Stored items ::
(* ===== verification/UpdateTheorems.v ===== *)
(** What an update guarantees: the request is installed exactly, or the workspace
    is as it was, and nothing outside the workspace is ever written. *)
From Stdlib Require Import Ascii.
From stdpp Require Import base option strings numbers gmap fin_maps pretty list.
From S2P Require Import Prelude Effects RustStr Fs Posix Protocol Config Sessions Updates UpdateFrames UpdateApply UpdatePrepare UpdateConfine.

Local Open Scope N_scope.

Section theorems.
Context (orc : nat → answer) (euid egid : N) `{Glob, Sha256}.
Context (resolve : string → option FileIdentity).

(** Dropping the staging directory does not touch the workspace. *)
Lemma apply_update_run prepared workspace uid gid commit w w' r :
  apply_update orc euid egid resolve prepared workspace uid gid commit w = (w', r) →
  ∃ w1, apply_update_inner orc euid egid resolve prepared workspace uid gid commit w = (w1, r) ∧
        w_fs w' = an_env (orc (w_tick w1)) (w_fs w1).
Proof.
  unfold apply_update. destruct (apply_update_inner _ _ _ _ _ _ _ _ _ w) as [w1 r1].
  unfold store_remove_all, next_answer. destruct (an_fault _); intros [= <- <-]; eauto.
Qed.

(** C6: The transaction on a well-formed file system that no other process touches,
    under any pattern of I/O failures and cancellation: if an update whose declared
    paths are none of its own temporary names fails and reports its rollback as
    proven, every path without a temporary name in it shows the type, owner,
    permission bits and content it showed before.  A temporary file whose removal
    failed may be left under its own name. *)
Theorem failed_update_restores prepared workspace uid gid commit w w' e d comps :
  quiet orc → closed (w_fs w) → Forall (unreserved orc) (pu_changes prepared) →
  apply_update orc euid egid resolve prepared workspace uid gid commit w = (w', Err e) →
  ue_rollback_proven e = true →
  is_Some (w_fs w !! d) → Forall (λ c, ¬ drawn orc c) comps →
  look (w_fs w') d comps = look (w_fs w) d comps.
Proof.
  intros Hq Hc Hun (w1 & Hrun & Hfs)%apply_update_run Hp Hd Hcomps. rewrite Hfs, Hq.
  eapply wp_run in Hrun; [|by apply apply_inner_spec].
  destruct Hrun as [[-> _]|(root & backups & w2 & Hres & Hroot & Hf2 & Hg & Hr & Ht)]; [done|].
  apply (look_restored (drawn orc)); [|done..].
  by eapply (transact_error orc Hq euid egid (w_fs w) Hc root Hroot uid gid (w_store w2)).
Qed.

(** What the workspace must show of a declared change. *)
Definition change_installed (uid gid : N) (fs0 fs : FS) (root : FileIdentity)
    (c : SessionUpdateChange) : Prop :=
  match c with
  | File p h => ∃ a, lookup_path fs root p = Some a ∧ nd_kind a = Regular ∧ nd_uid a = uid ∧
      nd_gid a = gid ∧ nd_mode a = o644 ∧ sha256_hex (nd_data a) = h
  | Delete p => lookup_path fs root p = None ∧
      ∃ a, lookup_path fs0 root p = Some a ∧ nd_kind a = Regular
  end.

(** The evidence that answers a request. *)
Definition request_changed (c : SessionUpdateChange) : option SessionUpdateEvidence :=
  match c with File p h => Some {| ev_path := p; ev_sha256 := h |} | Delete _ => None end.
Definition request_deleted (fs0 : FS) (root : FileIdentity) (c : SessionUpdateChange) :
    option SessionUpdateEvidence :=
  match c with
  | File _ _ => None
  | Delete p => a ← lookup_path fs0 root p;
                Some {| ev_path := p; ev_sha256 := sha256_hex (nd_data a) |}
  end.

(** The directory slots a request names. *)
Definition untouched (fs0 fs : FS) (root : FileIdentity) (changes : list SessionUpdateChange) : Prop :=
  (∀ i a, fs0 !! i = Some a → ∃ b, fs !! i = Some b ∧ attrs b = attrs a) ∧
  (∀ d n, ¬ drawn orc n → Forall (λ c, target_slot fs0 root (change_path c) ≠ Some (d, n)) changes →
    entry fs d n = entry fs0 d n).

Lemma prepared_path w0 w es c pc : prepared_from w0 w es c pc → pc_path pc = change_path c.
Proof. destruct c; cbn; [by intros (? & ? & _ & _ & -> & _)|by intros ->]. Qed.

(** The evidence and the contents, in terms of the request. *)
Lemma request_evidence w0 w es cs pcs fs0 root :
  Forall2 (prepared_from w0 w es) cs pcs →
  omap evidence_changed pcs = omap request_changed cs ∧
  omap (evidence_deleted fs0 root) pcs = omap (request_deleted fs0 root) cs.
Proof.
  induction 1 as [|c pc cs pcs Hc Hall [IH1 IH2]]; [done|]. cbn.
  destruct c as [p h|p]; cbn in *.
  - destruct Hc as (e & st & _ & _ & -> & _). cbn. by rewrite IH1, IH2.
  - rewrite Hc. cbn. by rewrite IH1, IH2.
Qed.

Lemma request_installed w0 w es cs pcs fs0 fs root uid gid st :
  Forall2 (prepared_from w0 w es) cs pcs → grows (w_store w) st →
  Forall (change_made fs0 root uid gid fs st) pcs →
  Forall (change_installed uid gid fs0 fs root) cs.
Proof.
  intros Hall Hg. induction Hall as [|c pc cs pcs Hc Hall IH]; [done|].
  intros [Hm Hms]%Forall_cons. constructor; [|by apply IH]. unfold change_made in Hm.
  destruct c as [p h|p]; cbn [prepared_from change_installed] in *; [|by subst pc].
  destruct Hc as (e & staged & _ & _ & -> & _ & Hd & Hh). cbn [pc_kind pc_path] in Hm.
  destruct Hm as (f & Hf & Hl). destruct (w_store w !! staged) as [f0|] eqn:E0; [|done].
  destruct (Hg _ _ E0) as (f1 & Hf1 & Hd1). assert (f1 = f) as -> by congruence.
  cbn in Hd. injection Hd as Hd. destruct (lookup_path fs root p) as [a|]; [|done].
  exists a. cbn in Hl. injection Hl as Hk Hu Hgi Hmo Hda. split_and!; try done. congruence.
Qed.
(** * Steps of the cleaners *)

Lemma Resp_cleanup s t x pc a s' :
  Resp s → sy_threads s !! t = Some (TCleanup x pc) → exec_cleanup t x pc a s = Some s' → Resp s'.
Proof.
  intros HR Ht.
  assert (∀ f pc', clean_done pc = false → clean_done pc' = false →
    en_state (f (sy_entry s)) = sy_state s →
    Resp (put_thread t (TCleanup x pc') (modify f s))) as Hgo.
  { intros f pc' Hd Hd' Hf. pose proof (rs_ended _ HR _ _ _ Ht) as He. destruct HR as [R1 R2 R2' R3].
    split; unfold sy_state; cbn; rewrite ?Hf.
    - intros Hn. exists t, (TCleanup x pc'). rewrite lookup_insert_eq. split; [done|].
      by destruct (sy_state s).
    - intros t' y q _. done.
    - intros t' y q. rewrite lookup_insert_Some. intros [[_ [= <- ->]]|[_ ?]]; [done|eauto].
    - intros _. right. exists t, x, pc'. by rewrite lookup_insert_eq. }
  destruct pc, a; cbn; try discriminate; intros [= <-]; try (by apply Hgo).
  - by apply (Hgo id).
  - apply Hgo; try done. unfold cleanup_remove. by repeat case_match.
  - split; unfold sy_state; cbn; [done|done|eauto|eauto].
Qed.

Lemma Own_cleanup s t x pc a s' :
  Own s → sy_threads s !! t = Some (TCleanup x pc) → exec_cleanup t x pc a s = Some s' → Own s'.
Proof.
  intros HO Ht.
  assert (∀ f pc', clean_done pc = false → clean_done pc' = false →
    en_state (f (sy_entry s)) = sy_state s →
    Own (put_thread t (TCleanup x pc') (modify f s))) as Hgo.
  { intros f pc' Hd Hd' Hf. eapply Own_replace; [done|done|done..|]. unfold sy_state at 2. cbn.
    rewrite Hf. intros [Hm|(y & r & _ & [= <- ->])]; [|done]. left.
    by destruct (sy_state s) as [[]| | | | |]. }
  destruct pc, a; cbn; try discriminate; intros [= <-]; try (by apply Hgo).
  - by apply (Hgo id).
  - apply Hgo; try done. unfold cleanup_remove. by repeat case_match.
  - eapply Own_replace; [done|done|done..|]. intros _ _. right. eauto.
Qed.

(** * Every event *)

(** No worker gave up waiting for an acknowledgement that was given. *)
Definition timely (s : Sys) : Prop := sy_acked s ## sy_gave_up s.

Lemma Resp_step s s' t th :
  Resp s → sy_threads s !! t = Some th → is_cleaner th = false → worker_step s s' t th → Resp s'.
Proof.
  intros HR Ht Hc (th' & Eth & Ea & Er & [Hh _]). eapply Resp_worker; try done.
  by intros x pc [= ->].
Qed.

What the exercise asks :: Lines after the one containing "Lemma apply_update_run prepared" are left out; every line from the start of the entries through that line is restated word for word.

Reply ::
(* ===== verification/UpdateTheorems.v ===== *)
(** What an update guarantees: the request is installed exactly, or the workspace
    is as it was, and nothing outside the workspace is ever written. *)
From Stdlib Require Import Ascii.
From stdpp Require Import base option strings numbers gmap fin_maps pretty list.
From S2P Require Import Prelude Effects RustStr Fs Posix Protocol Config Sessions Updates UpdateFrames UpdateApply UpdatePrepare UpdateConfine.

Local Open Scope N_scope.

Section theorems.
Context (orc : nat → answer) (euid egid : N) `{Glob, Sha256}.
Context (resolve : string → option FileIdentity).

(** Dropping the staging directory does not touch the workspace. *)
Lemma apply_update_run prepared workspace uid gid commit w w' r :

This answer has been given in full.